"Sell in May and go away. However, no one ever said it was at the beginning of the month."
While the stock market might still have room to run, the fundamental data seems to be telling us to avoid certain sectors. One such sector is retail, especially discretionary retail. The numbers on the surface, such as record high amounts of credit card usage, might look good - but the overall fundamental data shows the US to be heading for a retail decline.
The first issue relates to credit card use and debt in general. Debt is increasing to where most Americans are living paycheck-to-paycheck, paying off debt instead of saving, and this is in addition to the first 114 days of an American's salary being siphoned into tax payments. Auto loans in particular are damaging the average American's ability to spend his paycheck - auto loans are now at decade highs:
And this is all in the context of falling wages. In fact, real household income (inflation adjusted) has not grown at all in the past 15 years:
Instead of buying more - the sign of a healthy economy - consumers are buying smarter. They are taking advantages of tax-free purchases through Amazon (NASDAQ:AMZN), which only taxes half of the US on purchases. They are using Wal-Mart (NYSE:WMT) as their grocery stores to save money.
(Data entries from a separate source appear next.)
(* ===== verification/Routing.v ===== *)
(** * The candidate constraint the router reads ([ppe-core/src/extensions/routing.rs])

    The folded constraint, the test of one backend against it ([accepts]), and the glob
    matcher for model names. *)

From Stdlib Require Import Ascii String.
From S2P Require Import Prelude RustStr Constraint.

(** The wire type's own [OnEmpty]. *)
Inductive WireOnEmpty : Type := WireDeny | WireFallback.

Record CandidateConstraintExtension : Type := mkExtension {
  ce_allow_models : option (list string);
  ce_deny_models : list string;
  ce_allow_regions : option (list string);
  ce_allow_sites : option (list string);
  ce_max_cost_tiers : list string;
  ce_custom : gmap string string;
  ce_on_empty : WireOnEmpty;
}.

Definition extension_is_empty (c : CandidateConstraintExtension) : bool :=
  is_none (ce_allow_models c) && is_nil (ce_deny_models c) && is_none (ce_allow_regions c)
  && is_none (ce_allow_sites c) && is_nil (ce_max_cost_tiers c) && bool_decide (ce_custom c = ∅).

Definition LABEL_MODEL : string := "model".
Definition LABEL_REGION : string := "region".
Definition LABEL_SITE : string := "site".
Definition LABEL_COST_TIER : string := "cost_tier".

(** [BackendLabels]: a backend is its label lookup. *)
Definition BackendLabels : Type := string -> option string.

(** ** Globs *)

(** [while p.get(pi) == Some(&b'*') { pi += 1 } pi == p.len()]. *)
Fixpoint only_stars (p : list ascii) : bool :=
  match p with [] => true | c :: p' => Ascii.eqb c "*" && only_stars p' end.

(** The loop. [p] and [t] are the pattern from [pi] and the text from [ti]; [star] is the
    pattern after the last [*] and the text from [resume]. *)
Fixpoint glob_loop (fuel : nat) (p t : list ascii) (star : option (list ascii * list ascii)) : bool :=
  match fuel with
  | O => false
  | S fuel' =>
      match t with
      | [] => only_stars p
      | tb :: t' =>
          let mismatch :=
            match star with
            | Some (after, resume) =>
                let resume := tail resume in glob_loop fuel' after resume (Some (after, resume))
            | None => false
            end in
          match p with
          | pb :: p' =>
              if Ascii.eqb pb tb then glob_loop fuel' p' t' star
              else if Ascii.eqb pb "*" then glob_loop fuel' p' t (Some (p', t))
              else mismatch
          | [] => mismatch
          end
      end
  end.

(** Every turn shortens the pattern or moves [resume] on, so this many turns suffice. *)
Definition glob_fuel (p t : list ascii) : nat := S (length t * (length p + 2) + length p).

Definition glob_match (pattern text : string) : bool :=
  let p := list_ascii_of_string pattern in
  let t := list_ascii_of_string text in
  glob_loop (glob_fuel p t) p t None.

(** ** Acceptance *)

(** An allow-list over a label: unset, or the label is there and [ok] with some entry. *)
Definition allowed (allow : option (list string)) (label : option string)
    (ok : string -> string -> bool) : bool :=
  match allow with
  | None => true
  | Some entries => is_some_and (fun l => existsb (fun x => ok x l) entries) label
  end.

Definition tiers_ok (ceilings : list string) (tier : option string) (tier_rank : string -> option N) : bool :=
  match ceilings with
  | [] => true
  | _ =>
      match tier with
      | None => false
      | Some bt =>
          match tier_rank bt with
          | None => false
          | Some backend_rank =>
              forallb (fun ceiling =>
                is_some_and (fun ceiling_rank => (backend_rank <=? ceiling_rank)%N) (tier_rank ceiling))
                ceilings
          end
      end
  end.

Definition accepts (c : CandidateConstraintExtension) (backend : BackendLabels)
    (tier_rank : string -> option N) : bool :=
  allowed (ce_allow_models c) (backend LABEL_MODEL) glob_match
  && negb (is_some_and (fun m => existsb (fun pat => glob_match pat m) (ce_deny_models c))
             (backend LABEL_MODEL))
  && allowed (ce_allow_regions c) (backend LABEL_REGION) String.eqb
  && allowed (ce_allow_sites c) (backend LABEL_SITE) String.eqb
  && tiers_ok (ce_max_cost_tiers c) (backend LABEL_COST_TIER) tier_rank
  && forallb (fun kv => is_some_and (fun bv => String.eqb bv kv.2) (backend kv.1))
       (sorted_entries (ce_custom c)).

Example glob_examples :
  glob_match "anthropic/*" "anthropic/claude-sonnet-4" = true
  /\ glob_match "*/claude-*-4" "anthropic/claude-sonnet-4" = true
  /\ glob_match "*/claude-*-4" "anthropic/claude-sonnet-5" = false
  /\ glob_match "a*b*c" "axxbyybc" = true /\ glob_match "" "" = true /\ glob_match "*" "" = true.
Proof. vm_compute. repeat split. Qed.

(** ** What a glob means *)

(** [*] stands for any run of characters, every other character for itself. *)
Inductive globs : list ascii -> list ascii -> Prop :=
| g_nil : globs [] []
| g_char c p t : c <> "*"%char -> globs p t -> globs (c :: p) (c :: t)
| g_star_end p t : globs p t -> globs ("*"%char :: p) t
| g_star_more p c t : globs ("*"%char :: p) t -> globs ("*"%char :: p) (c :: t).

Lemma globs_star_app p u t : globs p t -> globs ("*"%char :: p) (u ++ t).
Proof. intros Hg. induction u as [|c u IH]; simpl; [by constructor|by constructor]. Qed.

Lemma globs_star_inv p t :
  globs ("*"%char :: p) t <-> exists u t', t = u ++ t' /\ globs p t'.
Proof.
  split; [|intros (u & t' & -> & Hg); by apply globs_star_app].
  remember ("*"%char :: p) as q eqn:Eq. intros Hg. revert p Eq.
  induction Hg as [|c p0 t Hc _ _|p0 t Hg _|p0 c t _ IH]; intros p Eq; simplify_eq.
  - by exists [], t.
  - destruct (IH p eq_refl) as (u & t' & -> & Hg). by exists (c :: u), t'.
Qed.

Lemma only_stars_globs p : only_stars p = true <-> globs p [].
Proof.
  induction p as [|c p IH]; simpl; [split; [constructor|done]|].
  rewrite andb_true_iff, IH, Ascii.eqb_eq. split; [by intros [-> ?]; constructor|].
  inversion 1; subst; auto.
Qed.

(** What the loop can still match: from here, or from the last star. *)
Definition glob_state (p t : list ascii) (star : option (list ascii * list ascii)) : Prop :=
  globs p t \/ match star with
               | Some (after, resume) => globs ("*"%char :: after) (tail resume)
               | None => False
               end.

Lemma globs_tail p t : globs ("*"%char :: p) (tail t) -> globs ("*"%char :: p) t.
Proof. destruct t; simpl; [done|by constructor]. Qed.

Lemma glob_loop_sound fuel p t star : glob_loop fuel p t star = true -> glob_state p t star.
Proof.
  unfold glob_state. revert p t star. induction fuel as [|fuel IH]; intros p t star; simpl; [done|].
  assert (Hmis : match star with
    | Some (after, resume) => glob_loop fuel after (tail resume) (Some (after, tail resume))
    | None => false
    end = true -> match star with
    | Some (after, resume) => globs ("*"%char :: after) (tail resume)
    | None => False
    end).
  { destruct star as [[after resume]|]; [|done]. intros [Hg|Hg]%IH; [by constructor|by apply globs_tail]. }
  destruct t as [|tb t]; [by intros ?%only_stars_globs; left|].
  destruct p as [|pb p]; [by right; apply Hmis|].
  destruct (Ascii.eqb_spec pb tb) as [->|Hne].
  - intros [Hg|Hs]%IH; [|by right]. left.
    destruct (decide (tb = "*"%char)) as [->|]; [|by constructor]. by do 2 constructor.
  - destruct (Ascii.eqb_spec pb "*") as [->|Hnes]; [|by right; apply Hmis].
    intros [Hg|Hg]%IH; left; [by constructor|by constructor].
Qed.

(** A star-free prefix of a pattern matches itself. *)
Lemma globs_literal u p y :
  Forall (fun c => c <> "*"%char) u -> globs (u ++ p) y -> exists y', y = u ++ y' /\ globs p y'.
Proof.
  intros Hu. revert y. induction Hu as [|c u Hc _ IH]; intros y; simpl; [by eauto|].
  inversion 1; subst; try done. destruct (IH t) as (y' & -> & ?); [done|]. by exists y'.
Qed.

Lemma globs_star_cases p t :
  globs ("*"%char :: p) t -> globs p t \/ globs ("*"%char :: p) (tail t).
Proof.
  intros (u & t' & -> & Hg)%globs_star_inv. destruct u as [|c u]; [by left|]. right.
  by apply globs_star_app.
Qed.

(** The text between [resume] and [t] was matched literally since the last star. *)
Definition glob_inv (p t : list ascii) (star : option (list ascii * list ascii)) : Prop :=
  match star with
  | None => True
  | Some (after, resume) => exists u,
      after = u ++ p /\ resume = u ++ t /\ Forall (fun c => c <> "*"%char) u
  end.

Definition glob_measure (p t : list ascii) (star : option (list ascii * list ascii)) : nat :=
  match star with
  | None => length t * (length p + 2) + length p
  | Some (after, resume) => length resume * (length after + 2) + length p
  end.

(** A match that started again after the last star also starts at the star met now. *)
Lemma glob_restart u p t :
  Forall (fun c => c <> "*"%char) u -> t <> [] ->
  globs ("*"%char :: u ++ "*"%char :: p) (tail (u ++ t)) -> globs ("*"%char :: p) (tail t).
Proof.
  intros Hu Ht (x & y & E & Hg)%globs_star_inv.
  apply globs_literal in Hg as (y' & -> & Hg); [|done].
  destruct u as [|c u]; simpl in *.
  - rewrite E. apply globs_star_inv in Hg as (v & w & -> & Hw). rewrite (assoc_L (++)). by apply globs_star_app.
  - apply (f_equal (drop (length u))) in E. rewrite drop_app_length in E.
    change (x ++ c :: u ++ y') with (x ++ (c :: u) ++ y') in E. rewrite (assoc_L (++)) in E.
    rewrite drop_app_le in E by (rewrite length_app; simpl; lia).
    set (z := drop (length u) (x ++ c :: u)) in *.
    assert (Hz : length z > 0) by (unfold z; rewrite length_drop, length_app; simpl; lia).
    destruct z as [|d z]; [simpl in Hz; lia|]. subst t. simpl.
    apply globs_star_inv in Hg as (v & w & -> & Hw). rewrite (assoc_L (++)). by apply globs_star_app.
Qed.

Lemma glob_mismatch fuel p tb t star :
  (forall p t star, Forall (fun c => c <> "*"%char) t -> glob_inv p t star -> glob_measure p t star < fuel ->
     glob_state p t star -> glob_loop fuel p t star = true) ->
  Forall (fun c => c <> "*"%char) (tb :: t) -> glob_inv p (tb :: t) star ->
  glob_measure p (tb :: t) star < S fuel ->
  ~ globs p (tb :: t) -> glob_state p (tb :: t) star ->
  match star with
  | Some (after, resume) => glob_loop fuel after (tail resume) (Some (after, tail resume))
  | None => false
  end = true.
Proof.
  intros IH Ht Hi Hm Hno [Hg|Hs]; [done|]. destruct star as [[after resume]|]; [|done].
  destruct Hi as (u & -> & -> & Hu). simpl in Hm.
  set (resume := u ++ tb :: t) in *.
  assert (Hr : Forall (fun c => c <> "*"%char) resume) by (apply Forall_app; done).
  assert (Hl : length resume = S (length (tail resume)))
    by (unfold resume; rewrite length_app; destruct u; simpl; rewrite ?length_app; simpl; lia).
  apply IH.
  - destruct resume; simpl; [done|]. by apply Forall_cons in Hr as [_ ?].
  - by exists [].
  - simpl. rewrite Hl in Hm. rewrite length_app in *. lia.
  - apply globs_star_cases in Hs. unfold glob_state. done.
Qed.

Lemma glob_loop_complete fuel p t star :
  Forall (fun c => c <> "*"%char) t -> glob_inv p t star -> glob_measure p t star < fuel ->
  glob_state p t star -> glob_loop fuel p t star = true.
Proof.
  revert p t star. induction fuel as [|fuel IH]; intros p t star Ht Hi Hm Hs; [lia|].
  destruct t as [|tb t]; simpl.
  { apply only_stars_globs. destruct Hs as [Hg|Hs]; [done|]. destruct star as [[after resume]|]; [|done].
    destruct Hi as (u & -> & -> & Hu). rewrite app_nil_r in Hs.
    apply globs_star_inv in Hs as (x & y & E & Hg). apply globs_literal in Hg as (y' & -> & Hg); [|done].
    apply (f_equal length) in E. rewrite !length_app in E.
    destruct u as [|c u]; simpl in E; [|lia].
    by destruct y'; [|simpl in E; lia]. }
  pose proof (glob_mismatch fuel p tb t star IH Ht Hi Hm) as Hmis.
  apply Forall_cons in Ht as [Htb Ht].
  destruct p as [|pb p]; [apply Hmis; [by inversion 1|done]|].
  destruct (Ascii.eqb_spec pb tb) as [->|Hne].
  - apply IH; [done| | |].
    + destruct star as [[after resume]|]; [|done]. destruct Hi as (u & -> & -> & Hu).
      exists (u ++ [tb]). rewrite <- !(assoc_L (++)). simpl. split; [done|]. split; [done|].
      apply Forall_app. split; [done|]. by apply Forall_singleton.
    + destruct star as [[after resume]|]; simpl in *; nia.
    + destruct Hs as [Hg|Hs]; [|by right]. left. by inversion Hg; subst.
  - destruct (Ascii.eqb_spec pb "*") as [->|Hns].
    + apply IH; [by apply Forall_cons|by exists []| |].
      * destruct star as [[after resume]|]; simpl in *; [|nia].
        destruct Hi as (u & -> & -> & _). rewrite !length_app in Hm. simpl in *. nia.
      * unfold glob_state. destruct Hs as [Hg|Hs]; [by apply globs_star_cases in Hg|].
        destruct star as [[after resume]|]; [|done]. destruct Hi as (u & -> & -> & Hu).
        right. by apply (glob_restart u).
    + apply Hmis; [|done]. by inversion 1; subst.
Qed.

(** The backtracking glob matcher is sound for every text, and complete for every
    text without a [*]: it answers true exactly when the pattern, read as literals and
    [*] for any run, matches. Its loop always ends within the bound. *)
Theorem glob_match_correct pattern text :
  let p := list_ascii_of_string pattern in
  let t := list_ascii_of_string text in
  (glob_match pattern text = true -> globs p t)
  /\ (Forall (fun c => c <> "*"%char) t -> globs p t -> glob_match pattern text = true).
Proof.
  intros p t. unfold glob_match. fold p t. split.
  - by intros [Hg|?]%glob_loop_sound.
  - intros Ht Hg. apply glob_loop_complete; [done..| |by left]. simpl. unfold glob_fuel. lia.
Qed.


(** On a text that holds a [*] the matcher can miss: the pattern [*] names every
    model, yet does not match the model [*x], because a literal [*] is compared before the
    wildcard is tried. *)
Theorem glob_match_literal_star :
  globs (list_ascii_of_string "*") (list_ascii_of_string "*x") /\ glob_match "*" "*x" = false.
Proof. split; [|reflexivity]. simpl. apply (globs_star_app [] ["*"; "x"]%char []). constructor. Qed.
The general retail sector will either innovate, finding ways to subsidize the losses, or die. Earnings season has already shown us the problems with the traditional retail sector, while showing us what innovators can do. As I predicted in Exposing Earnings, Amazon reported a large earnings surprise, sending the stock shooting upward, past all of its peers that were falling during Q1 earnings reports:
I put my money where my mouth was and came out with a nice gain on a small trade:
But the temporary bump in AMZN is a sign of things to come. Spenders are increasingly looking for ways to save money. While estimates pointed to a growth in retail sales in March, spenders in fact kept their wallets closed.
This is perhaps most evident in the statistics on auto spending, which some pundits are touting as "mixed" by cherry-picking certain stocks. When you look at overall spending, however, you see a clear downward trend in auto sales (ex-gasoline) - the inclusion of auto sales growth drops the statistic to below that of ex-gasoline, ex-auto for the first time in recent history:
Combining these facts with the possibility of a market crash and the seasonality of the stock market (i.e., "sell in May"), we are bearish on consumer discretionary stocks. Unfortunately, Amazon is typically included in consumer discretionary ETFs despite the fact that many Amazon customers are looking to save money, whether via increased competition (thereby lowering prices) or by avoiding taxes. Mistakes such as this, much like the ignorance that Wal-Mart is primarily a grocery store - lead to opportunities for investors.
My idea is to run a pair trade on the discretionary retail sector. In light of the economic news and the fact that this is usually when this sector begins to fall, we have timing on our side. Look at the Consumer Discretionary Select Sector SPDR ETF (NYSEARCA:XLY):
From May to October, we have a significant dropoff in performance. However, this is not true of Amazon, which underperforms only in February. With 10% of XLY being dedicated to Amazon, we have an interesting pair trade:
- Long AMZN
- Short XLY
This puts you long 90% on AMZN and short all the main consumer discretionary stocks. As a pair trade, you are hedged on the "retail" market risk. However, XLY pays a dividend, meaning that when we short it, we must pay that dividend to the lender.
Thus, I would take things one step further, removing that dividend risk and limiting the downside on this leg of this trade:
This strategy allows us to mimic shorting 100 shares of XLY without the infinite risk associated with shorting stock. The bought 87 call protects us if we are proved wrong. The entire position only costs $44 with somewhere around $400 worth of margin (ask your broker).
Yet we can expect roughly $100 worth of gain for every $1 move downward in XLY. Volatility increases, which typically come in tandem with XLY falling, will further boost this position's value, by roughly $10 for each 1% increase in implied volatility. This option strategy, mixed with a long position on Amazon (preferably also via a synthetic position as above) will allow you to profit from the changing retail market and struggling middle class.